Hickerson also expressed that while the policies are being made on a departmental level, there is a possibility of it changing to an overarching School of Journalism and New Media policy, as to hinder any confusion students may have regarding AI use expectations.
“(Departments are) really going to focus on their disciplinary expertise and what works for that area of knowledge. Though, after people make those decisions, it’s going to start at the departmental level and then maybe look across,” Hickerson said. “If journalism adopts this policy and IMC adopts this policy, and students are taking all these classes, they might not realize that they’re in a journalism class versus an IMC class. We’re going to have to be really cautious about that. It very well could be that we’ll end up with a single policy after going through departmental ones.”
The AI Task Force meets quarterly throughout the school year.
“The task force is sponsoring conversations around university-wide policies and guidelines on artificial intelligence as it relates to, specifically, teaching and learning, research, service and business practices,” Robert Cummings, executive director of academic innovation, said.
Beyond dealing with the work of the individual subcommittees, the task force also discusses innovations in AI technology and the effect that AI agents could have on the university. AI agents are software systems that use AI to perform multiple tasks at once, without the initial prompting from the user.
Generative, simple AI models like ChatGPT require more user control and review than the advanced AI agents that have emerged in the past four to five months. Marc Watkins, assistant director of academic innovations group and lecturer in composition and rhetoric, gave a presentation on the growing access students have to AI agents at the task force meeting on March 27.

“Sometimes you can prompt (simple AI) agents; other times that trigger can send it up, so they work autonomously. That was about 18 to 20 months ago,” Watkins said. “You can have dozens of agents. Faculty might decide that we need it to do feedback. Another agent becomes an email agent … Another agent might … grade.”
Advanced AI agents have the ability to work more independently and are able to perform a wide variety of jobs simultaneously. Watkins addressed some of the implications that tools like this could have on the university.
“That’s really the big shift here. We’ve moved from a space where we’re working iteratively with these tools to one where it might be automated to some degree,” Watkins said. “The one big risk with all this is that you’re still responsible for the output, even when your agent may be working on your behalf.”
These AI agents could also affect teacher evaluations.
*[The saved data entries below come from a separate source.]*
Lemma multiple_choice_first_correct_witness :
  (∃ grade : bool,
     checkAnswer MoreSamples.choice_b_c (VString "c") = Returned grade
     ∧ (grade = true ↔ "c"%string = "b"%string))
  ∧ Forall (λ o', truthy (get o' "is_correct") = false)
      [ MoreSamples.option_of "a" false ].
Proof.
  assert (Forall (λ o', truthy (get o' "is_correct") = false)
            [ MoreSamples.option_of "a" false ]) as Hbefore
    by (by apply Forall_singleton).
  split; [|done].
  apply (proj1 (multiple_choice_first_correct MoreSamples.choice_b_c
                  [ MoreSamples.option_of "a" false;
                    MoreSamples.option_of "b" true;
                    MoreSamples.option_of "c" true ] eq_refl eq_refl)
               [ MoreSamples.option_of "a" false ]
               [ MoreSamples.option_of "c" true ]
               (MoreSamples.option_of "b" true) "b"%string "c"%string
               eq_refl Hbefore eq_refl eq_refl).
Defined.

(** ** fill_gap: case and surrounding white space *)

Section Trim.

Implicit Types (s t w : string) (c : ascii).

Lemma append_nil_r s : s +:+ EmptyString = s.
Proof. induction s as [|c s IH]; [done|]. by rewrite append_cons, IH. Qed.

Lemma rev_app_spec s t : String.rev_app s t = String.rev s +:+ t.
Proof.
  unfold String.rev. revert t.
  induction s as [|c s IH]; intros t; simpl; [done|].
  rewrite (IH (String c t)), (IH (String c EmptyString)), append_assoc.
  by rewrite append_cons, append_nil.
Qed.

Lemma rev_cons c s : String.rev (String c s) = String.rev s +:+ String c EmptyString.
Proof. unfold String.rev at 1. simpl. apply rev_app_spec. Qed.

Lemma rev_append s t : String.rev (s +:+ t) = String.rev t +:+ String.rev s.
Proof.
  induction s as [|c s IH].
  - by rewrite append_nil, append_nil_r.
  - by rewrite append_cons, !rev_cons, IH, append_assoc.
Qed.

Lemma blank_append s t : blank (s +:+ t) = blank s && blank t.
Proof.
  induction s as [|c s IH]; [done|]. rewrite append_cons. simpl.
  by rewrite IH, andb_assoc.
Qed.
Lemma getDescriptionDomP_result (h : Heap ModelObject) :
  fst (getDescriptionDomP ModelObject obj_getPartsList Title newFromText
                          getRelativeText getUrl templateNamespace
                          commaSeparator h) =
  match thisModel' h with
  | Some model =>
      getDescriptionDom Title newFromText getRelativeText getUrl templateNamespace
                        commaSeparator model
  | None => Throw TypeError
  end.
Proof.
  unfold getDescriptionDomP, bindP, needModel, callModel, thisModel, liftR,
    getDescriptionDom, view.
  destruct (h_this_model _ h); [|reflexivity].
  cbn [getPartsList]. now destruct (obj_getPartsList (h_object _ h)).
Qed.

Lemma generateContentsP_result (config : option Config) (h : Heap ModelObject) :
  readOnly ->
  match generateContents (thisModel' h) config with
  | Ok c =>
      generateContentsP ModelObject obj_getWikitext obj_getDocument config h =
      (Ok (List.length (h_calls _ h)),
       mkHeap _ (h_object _ h) (h_this_model _ h) (h_calls _ h ++ [c]))
  | Throw ex =>
      generateContentsP ModelObject obj_getWikitext obj_getDocument config h =
      (Throw ex, h)
  end.
Proof.
  intros [_ [Hw [Hd _]]].
  unfold generateContentsP, generateContents, thisModel, bindP, needModel,
    callModel, ret, pushCall, view.
  specialize (Hw (h_object _ h)). specialize (Hd (h_object _ h)).
  destruct h as [o b calls]. cbn [h_object h_this_model h_calls] in *.
  destruct (obj_getWikitext o) as [w o1] eqn:Ew.
  destruct (obj_getDocument o) as [d o2] eqn:Ed.
  cbn [snd fst] in *. subst o1 o2.
  destruct config as [[ow]|]; cbn [cfg_wikitext];
    [destruct (truthyString ow) as [w'|]|]; destruct b;
      cbn [bind getWikitext getDocument h_object h_this_model h_calls];
      rewrite ?Ew; cbn [h_object h_this_model h_calls]; rewrite ?Ed;
        reflexivity.
Qed.

Lemma replaceNth_same {A : Type} (l : list A) :
  forall (i : nat) (a : A), nth_error l i = Some a -> replaceNth i a l = l.
Proof.
  induction l as [|x r IH]; intros [|i] a H; try discriminate.
  - cbn in H. injection H as ->. reflexivity.
  - cbn [replaceNth]. f_equal. now apply IH.
Qed.

Lemma deliverP_result (handle : nat) (e : Event) (h : Heap ModelObject) (c : Call) :
  readOnly ->
  nth_error (h_calls _ h) handle = Some c ->
  deliverP ModelObject obj_getHtmlDocument whitespaceClass stripParsoidFallbackIds
           parseHTML handle e h =
  (Ok (snd (deliver whitespaceClass stripParsoidFallbackIds parseHTML
                    (thisModel' h) c e)),
   mkHeap _ (h_object _ h) (h_this_model _ h)
          (replaceNth handle
             (fst (deliver whitespaceClass stripParsoidFallbackIds parseHTML
                           (thisModel' h) c e))
             (h_calls _ h))).
Proof.
  intros [_ [_ [_ Hh]]] Hc.
  unfold deliverP, deliver. rewrite Hc.
  destruct h as [o b calls]. cbn [h_object h_this_model h_calls] in *.
  destruct (xhr c) eqn:Ex.
  - destruct e as [response| |]; try reflexivity.
    unfold onParseSuccessP, onParseSuccess.
    destruct (isNotSuccess _); [reflexivity|].
    unfold bindP, modelHtmlDocument, callModel, thisModel, view, liftR, ret, putCall.
    cbn [h_object h_this_model h_calls].
    specialize (Hh o).
    destruct b.
    + destruct (obj_getHtmlDocument o) as [ctx o'] eqn:Eh.
      cbn [snd fst getModelHtmlDocument] in *. subst o'.
      destruct (filterRendering _ _ _); reflexivity.
    + destruct (filterRendering _ _ _); reflexivity.
  - cbn [fst snd]. now rewrite (replaceNth_same calls handle c Hc).
Qed.

Lemma perform_frames (op : Operation) (h : Heap ModelObject) :
  h_this_model _ (perform' op h) = h_this_model _ h /\
  through (h_object _ h) (h_object _ (perform' op h)).
Proof.
  destruct op as [| |contentNodes|domElements|config|handle e]; cbn [perform].
  - apply frames_getDescriptionP.
  - apply frames_getDescriptionDomP.
  - apply frames_liftR.
  - apply (frames_ret (filterRenderedDomElements domElements)).
  - apply frames_generateContentsP.
  - apply frames_deliverP.
Qed.

Lemma through_readOnly (a b : ModelObject) :
  readOnly -> through a b -> a = b.
Proof.
  intros [H1 [H2 [H3 H4]]] H.
  induction H; [reflexivity| | | |]; subst; congruence.
Qed.


End HeapClaims.

(** A step of the editor is where the model changes. *)
Lemma editor_step_changes_model (ModelObject : Type)
      (change : ModelObject -> ModelObject) (h : Heap ModelObject) :
  h_object _ (snd (assignObject _ (change (h_object _ h)) h)) = change (h_object _ h) /\
  h_this_model _ (snd (assignThisModel _ false h)) = false.
Proof. split; reflexivity. Qed.

(** ** filterRenderedDomElements *)

Lemma Node_ind' (P : Node -> Prop) :
  (forall t a c, Forall P c -> P (Element t a c)) ->
  (forall d, P (Text d)) ->
  (forall d, P (Comment d)) ->
  forall n, P n.
Proof.
  intros HE HT HC.
  fix IH 1.
  intros [t a c | d | d]; [|apply HT|apply HC].
  apply HE.
  induction c as [|x r IHc]; constructor; [apply IH|exact IHc].
Qed.

Lemma path_eqb_eq (p q : path) : path_eqb p q = true <-> p = q.
Proof.
  revert q. induction p as [|i p IH]; intros [|j q]; cbn [path_eqb];
    try (split; [discriminate|discriminate]); try (split; reflexivity).
  rewrite andb_true_iff, Nat.eqb_eq, IH.
  split; [intros [-> ->]; reflexivity|intros H; injection H as -> ->; now split].
Qed.

Lemma inSet_In (p : path) (l : list path) : inSet p l = true <-> In p l.
Proof.
  unfold inSet. rewrite existsb_exists. split.
  - intros [q [Hin Heq]]. apply path_eqb_eq in Heq. now subst.
  - intros Hin. exists p. split; [exact Hin|now apply path_eqb_eq].
Qed.

Lemma In_insertPath (p q : path) (l : list path) :
  In p (insertPath q l) <-> p = q \/ In p l.
Proof.
  induction l as [|x r IH]; cbn [insertPath].
  - cbn [In]. intuition.
  - destruct (path_eqb q x) eqn:E.
    + apply path_eqb_eq in E. subst x. cbn [In]. intuition.
    + destruct (path_ltb q x); cbn [In]; [intuition|].
      rewrite IH. intuition.
Qed.
(** What a call of [upsertClient] does in a state that satisfies the
    invariant, for a client that is tracked and for one that is not. *)
Lemma upsertClient_Inv st id csn rsn ts ce sc nk md :
  Inv st →
  ∃ r st', upsertClient id csn rsn ts ce sc nk md st = Some (r, st') ∧ Inv st' ∧
    arrs st' = arrs (entered sc st) ∧
    if JsMap.has id (clientNodeMap st) then
      r = false ∧ clientNodeMap st' = clientNodeMap st ∧
      result (get id) st' = result (get id) st ∧
      ∃ o, getValue id st = Some o ∧
           getValue id st' = Some (updated rsn csn ts nk md o)
    else
      r = true ∧ JsMap.has id (clientNodeMap st') = true ∧
      length (clientNodeMap st') = S (length (clientNodeMap st)) ∧
      getValue id st'
      = Some (mkClient ce (Some id) csn ts nk rsn (entered_scopes sc st) md).
Proof.
  intros I. destruct (JsMap.has id (clientNodeMap st)) eqn:Hhas.
  - apply JsMap_has_true in Hhas as [n Hg].
    destruct (upsert_existing_spec st id csn rsn ts ce sc nk md n I Hg)
      as (st' & nd & o & Hnd & Ho & E & I' & Em & Eo & Ea & Ev).
    exists false, st'. split; [done|]. split; [done|]. split; [done|].
    split; [done|]. split; [done|]. split.
    + by rewrite !get_result, Em, Hg, Ev.
    + exists o. rewrite !getValue_eq, Em, Hg. simpl.
      assert (value nd < length (objs st)) as Hv by eauto using lookup_lt_Some.
      rewrite (objOfNode_insert st st' _ _ n Hv Eo (Ev n)).
      unfold objOfNode, valOf. rewrite Hnd. simpl. by rewrite decide_True.
  - apply JsMap_has_false in Hhas.
    destruct (upsert_new_spec st id csn rsn ts ce sc nk md I Hhas)
      as (st' & E & I' & Em & Eo & Ea & Ev & Enew).
    exists true, st'. split; [done|]. split; [done|]. split; [done|].
    split; [done|].
    assert ((id, length (nodes st)) ∈ clientNodeMap st') as Hin.
    { rewrite Em. apply elem_of_app. right. by apply list_elem_of_singleton. }
    pose proof (JsMap_get_elem _ _ _ (inv_keys _ I') Hin) as Hg'.
    split; [apply JsMap_has_true; by eexists|].
    split; [rewrite Em, length_app; simpl; lia|].
    rewrite getValue_eq, Hg'. simpl. rewrite objOfNode_val, Enew. simpl.
    rewrite Eo, lookup_app_r by done. by rewrite Nat.sub_diag.
Qed.

Lemma updated_fields rsn csn ts nk md o :
  referenceSequenceNumber (updated rsn csn ts nk md o) = rsn ∧
  clientSequenceNumber (updated rsn csn ts nk md o) = csn ∧
  lastUpdate (updated rsn csn ts nk md o) = ts ∧
  nack (updated rsn csn ts nk md o) = nk ∧
  serverMetadata (updated rsn csn ts nk md o)
  = (if truthy md then md else serverMetadata o) ∧
  scopes (updated rsn csn ts nk md o) = scopes o ∧
  canEvict (updated rsn csn ts nk md o) = canEvict o.
Proof. unfold updated. by destruct (truthy md). Qed.

(** C2. In every state the manager can reach, [upsertClient(clientId, ...)]
    returns [true] exactly when [clientId] was not tracked. It then tracks a
    new entry made of the arguments, and [count()] grows by one. For a
    tracked [clientId] it returns [false], [get(clientId)] is the same object
    as before, [count()] is unchanged, and the object's
    [referenceSequenceNumber], [clientSequenceNumber], [lastUpdate] and
    [nack] are the supplied values. *)
Theorem upsertClient_insert_or_update (ops : list Op) (st : State) (id : string)
    (csn rsn ts : Z) (ce : bool) (sc : option loc) (nk : bool) (md : JsValue) :
  run ops init_state = Some st →
  ∃ r st' c, upsertClient id csn rsn ts ce sc nk md st = Some (r, st') ∧
    result (has id) st = Some (negb r) ∧
    result (has id) st' = Some true ∧
    result count st = Some c ∧
    if r then
      result count st' = Some (S c) ∧
      getValue id st'
      = Some (mkClient ce (Some id) csn ts nk rsn (entered_scopes sc st) md)
    else
      result count st' = Some c ∧
      result (get id) st' = result (get id) st ∧
      ∃ o', getValue id st' = Some o' ∧
            referenceSequenceNumber o' = rsn ∧ clientSequenceNumber o' = csn ∧
            lastUpdate o' = ts ∧ nack o' = nk.
Proof.
  intros Hrun. pose proof (run_init_Inv _ _ Hrun) as I.
  destruct (upsertClient_Inv st id csn rsn ts ce sc nk md I) as (r & st' & E & I' & _ & H).
  exists r, st', (length (clientNodeMap st)). split; [done|].
  rewrite !has_result, !count_result.
  destruct (JsMap.has id (clientNodeMap st)) eqn:Hhas.
  - destruct H as (-> & Em & Eg & o & Ho & Ho').
    split; [done|]. split; [by rewrite Em, Hhas|]. split; [done|].
    split; [by rewrite Em|]. split; [done|].
    eexists. split; [done|].
    by destruct (updated_fields rsn csn ts nk md o) as (? & ? & ? & ? & _).
  - destruct H as (-> & Hhas' & Hlen & Hv).
    split; [done|]. split; [by rewrite Hhas'|]. split; [done|].
    split; [by rewrite Hlen|done].
Qed.

(** The second scenario of the spec: ["X"] is inserted, then updated. *)
Lemma upsertClient_insert_or_update_witness :
  ∃ st, run [Upsert "X" 1 0 100 true None false JUndefined] init_state = Some st ∧
  ∃ r st' c, upsertClient "X" 2 3 101 true None false JUndefined st = Some (r, st') ∧
    result (has "X") st = Some (negb r) ∧
    result (has "X") st' = Some true ∧
    result count st = Some c ∧
    if r then
      result count st' = Some (S c) ∧
      getValue "X" st'
      = Some (mkClient true (Some "X") 2 101 false 3 (entered_scopes None st) JUndefined)
    else
      result count st' = Some c ∧
      result (get "X") st' = result (get "X") st ∧
      ∃ o', getValue "X" st' = Some o' ∧
            referenceSequenceNumber o' = 3%Z ∧ clientSequenceNumber o' = 2%Z ∧
            lastUpdate o' = 101%Z ∧ nack o' = false.
Proof.
  eexists. split; [reflexivity|].
  apply (upsertClient_insert_or_update [Upsert "X" 1 0 100 true None false JUndefined]).
  reflexivity.
Defined.

Example scenario_upsert_twice :
  (st ← run [Upsert "X" 1 0 100 true None false JUndefined] init_state;
   '(r, st') ← upsertClient "X" 2 3 101 true None false JUndefined st;
   o ← getValue "X" st';
   Some (r, referenceSequenceNumber o)) = Some (false, 3%Z).
Proof. reflexivity. Qed.

(** C3. In every state the manager can reach, [removeClient(clientId)]
    returns whether [clientId] was tracked. For an untracked id the state is
    left as it was; for a tracked id [count()] drops by exactly one and
    [has(clientId)] is [false] afterwards. The call never throws. *)
Theorem removeClient_result (ops : list Op) (st : State) (id : string) :
  run ops init_state = Some st →
  ∃ r st', removeClient id st = Some (r, st') ∧
    result (has id) st = Some r ∧
    if r then
      (∃ c, result count st = Some (S c) ∧ result count st' = Some c) ∧
      result (has id) st' = Some false
    else st' = st.
Proof.
  intros Hrun. pose proof (run_init_Inv _ _ Hrun) as I.
  rewrite has_result.
  destruct (JsMap.has id (clientNodeMap st)) eqn:Hhas.
  - apply JsMap_has_true in Hhas as [n Hg].
    destruct (remove_tracked_spec st id n I Hg) as (st' & E & I' & Em & _).
    exists true, st'. split; [done|]. split; [done|]. split.
    + exists (length (clientNodeMap st')). rewrite !count_result, Em.
      by rewrite (JsMap_delete_length _ _ _ Hg).
    + rewrite has_result. f_equal. apply JsMap_has_false, JsMap_get_None.
      rewrite Em. by apply JsMap_delete_keys, (inv_keys _ I).
  - apply JsMap_has_false in Hhas.
    exists false, st. by rewrite remove_untracked_spec.
Qed.

Lemma removeClient_result_witness :
  ∃ st, run [ups "A" 5; ups "B" 2] init_state = Some st ∧
  (∃ r st', removeClient "A" st = Some (r, st') ∧
    result (has "A") st = Some r ∧
    if r then
      (∃ c, result count st = Some (S c) ∧ result count st' = Some c) ∧
      result (has "A") st' = Some false
    else st' = st) ∧
  (∃ r st', removeClient "Z" st = Some (r, st') ∧
    result (has "Z") st = Some r ∧
    if r then
      (∃ c, result count st = Some (S c) ∧ result count st' = Some c) ∧
      result (has "Z") st' = Some false
    else st' = st).
Proof.
  eexists. split; [reflexivity|].
  split; apply (removeClient_result [ups "A" 5; ups "B" 2]); reflexivity.
Defined.

Example scenario_remove :
  (st ← run [ups "A" 5; ups "B" 2] init_state;
   '(r1, st1) ← removeClient "A" st;
   '(r2, st2) ← removeClient "A" st1;
   c ← result count st2;
   Some (r1, r2, c)) = Some (true, false, 1).
Proof. reflexivity. Qed.

(** ** One entry per client *)

Lemma step_upsert_eq id csn rsn ts ce sc nk md st :
  step (Upsert id csn rsn ts ce sc nk md) st
  = upsertClient id csn rsn ts ce (passed sc st).1 nk md (passed sc st).2.
Proof. by destruct sc. Qed.

Lemma Inv_passed sc st : Inv st → Inv (passed sc st).2.
Proof.
  destruct sc; [|done]. intros [[] ? ? ? ? ?]. split; [split|..]; assumption.
Qed.

Lemma passed_clientNodeMap sc st : clientNodeMap (passed sc st).2 = clientNodeMap st.
Proof. by destruct sc. Qed.

Lemma Inv_entries_distinct st k1 k2 o1 o2 :
  Inv st → 1 ≤ k1 → 1 ≤ k2 →
  entryAt st k1 = Some o1 → entryAt st k2 = Some o2 →
  clientId o1 = clientId o2 → k1 = k2.
Proof.
  intros I P1 P2 E1 E2 Hid. unfold entryAt in E1, E2.
  destruct (L st !! k1) as [n1|] eqn:H1; [|done].
  destruct (L st !! k2) as [n2|] eqn:H2; [|done]. simpl in E1, E2.
  destruct (inv_heap _ I n1) as [id1 Hin1]; [by exists k1|].
  destruct (inv_heap _ I n2) as [id2 Hin2]; [by exists k2|].
  destruct (inv_map _ I _ _ Hin1) as [_ (o1' & Ho1 & Hid1)].
  destruct (inv_map _ I _ _ Hin2) as [_ (o2' & Ho2 & Hid2)].
  assert (id1 = id2) as -> by congruence.
  pose proof (JsMap_get_elem _ _ _ (inv_keys _ I) Hin1).
  pose proof (JsMap_get_elem _ _ _ (inv_keys _ I) Hin2).
  assert (n1 = n2) as -> by congruence.
  by apply (wf_slot_inj st k1 k2 n2 (inv_wf _ I)).
Qed.

Lemma run_upserts ops : ∀ st,
  Inv st → forallb is_upsert ops = true → NoDup (op_clientId <$> ops) →
  (∀ id, id ∈ op_clientId <$> ops → id ∉ trackedIds st) →
  ∃ st', run ops st = Some st' ∧
         length (clientNodeMap st') = length (clientNodeMap st) + length ops.
Proof.
  induction ops as [|op ops IH]; intros st I Hup ND Hfresh; simpl.
  - exists st. split; [done|lia].
  - simpl in Hup. apply andb_prop in Hup as [Hop Hup].
    destruct op as [id csn rsn ts ce sc nk md|]; [|done].
    simpl in ND. apply NoDup_cons in ND as [Hid ND].
    rewrite step_upsert_eq.
    assert (JsMap.get id (clientNodeMap (passed sc st).2) = None) as Hg.
    { rewrite passed_clientNodeMap. apply JsMap_get_None. apply Hfresh. by left. }
    destruct (upsert_new_spec _ id csn rsn ts ce (passed sc st).1 nk md
                (Inv_passed sc st I) Hg) as (st1 & -> & I1 & Em & _).
    rewrite passed_clientNodeMap in Em.
    destruct (IH st1 I1 Hup ND) as (st' & E' & Hlen).
    { intros id' Hid'. unfold trackedIds. rewrite Em, fmap_app. simpl.
      apply not_elem_of_app. split.
      - apply Hfresh. by right.
      - intros H. apply list_elem_of_singleton in H. by subst. }
    exists st'. split; [done|]. rewrite Hlen, Em, length_app. simpl. lia.
Qed.

(** C4. After every sequence of calls the manager holds at most one entry per
    [clientId]: no key occurs twice in the map, no two slots of the heap hold
    entries with the same [clientId], and the heap holds as many entries as
    the map has keys. Consequently, after calls of [upsertClient] only, for
    pairwise different ids, [count()] is the number of ids inserted. *)
Theorem one_entry_per_clientId (ops : list Op) :
  ∃ st, run ops init_state = Some st ∧
    NoDup (trackedIds st) ∧
    (∀ k1 k2 o1 o2, 1 ≤ k1 → 1 ≤ k2 →
       entryAt st k1 = Some o1 → entryAt st k2 = Some o2 →
       clientId o1 = clientId o2 → k1 = k2) ∧
    result count st = Some (length (trackedIds st)) ∧
    result Heap.count st = result count st ∧
    (forallb is_upsert ops = true → NoDup (op_clientId <$> ops) →
     result count st = Some (length ops)).
Proof.
  destruct (run_Inv ops init_state Inv_init) as (st & E & I).
  exists st. split; [done|]. split; [by destruct I|].
  split; [intros ????; by apply Inv_entries_distinct|].
  split; [unfold trackedIds; by rewrite length_fmap|].
  split.
  { unfold result, Heap.count, count, JsMap.size. simpl. f_equal.
    pose proof (inv_size _ I). lia. }
  intros Hup ND.
  destruct (run_upserts ops init_state Inv_init Hup ND) as (st' & E' & Hlen).
  { intros id _ H. inversion H. }
  rewrite count_result. f_equal. simpl in Hlen. congruence.
Qed.

Lemma one_entry_per_clientId_witness :
  ∃ st, run [ups "A" 5; ups "B" 2; ups "C" 9] init_state = Some st ∧
        NoDup (trackedIds st) ∧ result count st = Some 3.
Proof.
  destruct (one_entry_per_clientId [ups "A" 5; ups "B" 2; ups "C" 9])
    as (st & E & ND & _ & _ & _ & H).
  exists st. split; [exact E|]. split; [exact ND|].
  apply H; [reflexivity|]. simpl.
  repeat (apply NoDup_cons; split;
          [rewrite ?not_elem_of_cons; repeat split; (discriminate || apply not_elem_of_nil)|]).
  apply NoDup_nil_2.
Defined.

(** ** Server metadata and scopes *)

(** C5. For a tracked client, [upsertClient] replaces the stored
    [serverMetadata] by the supplied value exactly when that value is truthy
    (the source's [if (serverMetadata)]: everything except [undefined],
    [null], [false], [0], [NaN] and the empty string) and leaves it as it was
    otherwise; an omitted value never clears it. *)
Theorem upsertClient_serverMetadata (ops : list Op) (st : State) (id : string)
    (csn rsn ts : Z) (ce : bool) (sc : option loc) (nk : bool) (md : JsValue) :
  run ops init_state = Some st →
  result (has id) st = Some true →
  ∃ st' o o', getValue id st = Some o ∧
    upsertClient id csn rsn ts ce sc nk md st = Some (false, st') ∧
    getValue id st' = Some o' ∧
    serverMetadata o' = (if truthy md then md else serverMetadata o) ∧
    (md = JUndefined → serverMetadata o' = serverMetadata o).
Proof.
  intros Hrun Hhas. pose proof (run_init_Inv _ _ Hrun) as I.
  rewrite has_result in Hhas. injection Hhas as Hhas.
  destruct (upsertClient_Inv st id csn rsn ts ce sc nk md I) as (r & st' & E & _ & _ & H).
  rewrite Hhas in H. destruct H as (-> & _ & _ & o & Ho & Ho').
  exists st', o, (updated rsn csn ts nk md o). split; [done|]. split; [done|].
  split; [done|].
  destruct (updated_fields rsn csn ts nk md o) as (_ & _ & _ & _ & Hmd & _).
  split; [done|]. intros ->. by rewrite Hmd.
Qed.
“We need to go beyond just assessment and start thinking about risks that generative AI systems pose to us, and one of those areas is our teaching evaluations,” Watkins said. “If a student does use an AI agent to produce an evaluation, the resulting data is not a reflection of student experience.”
AI Task Force members also discussed the possibility of giving students access to the Google chatbot Gemini through the university. This topic was introduced in October; talks about providing Gemini to students will continue through the task force’s next meeting in May.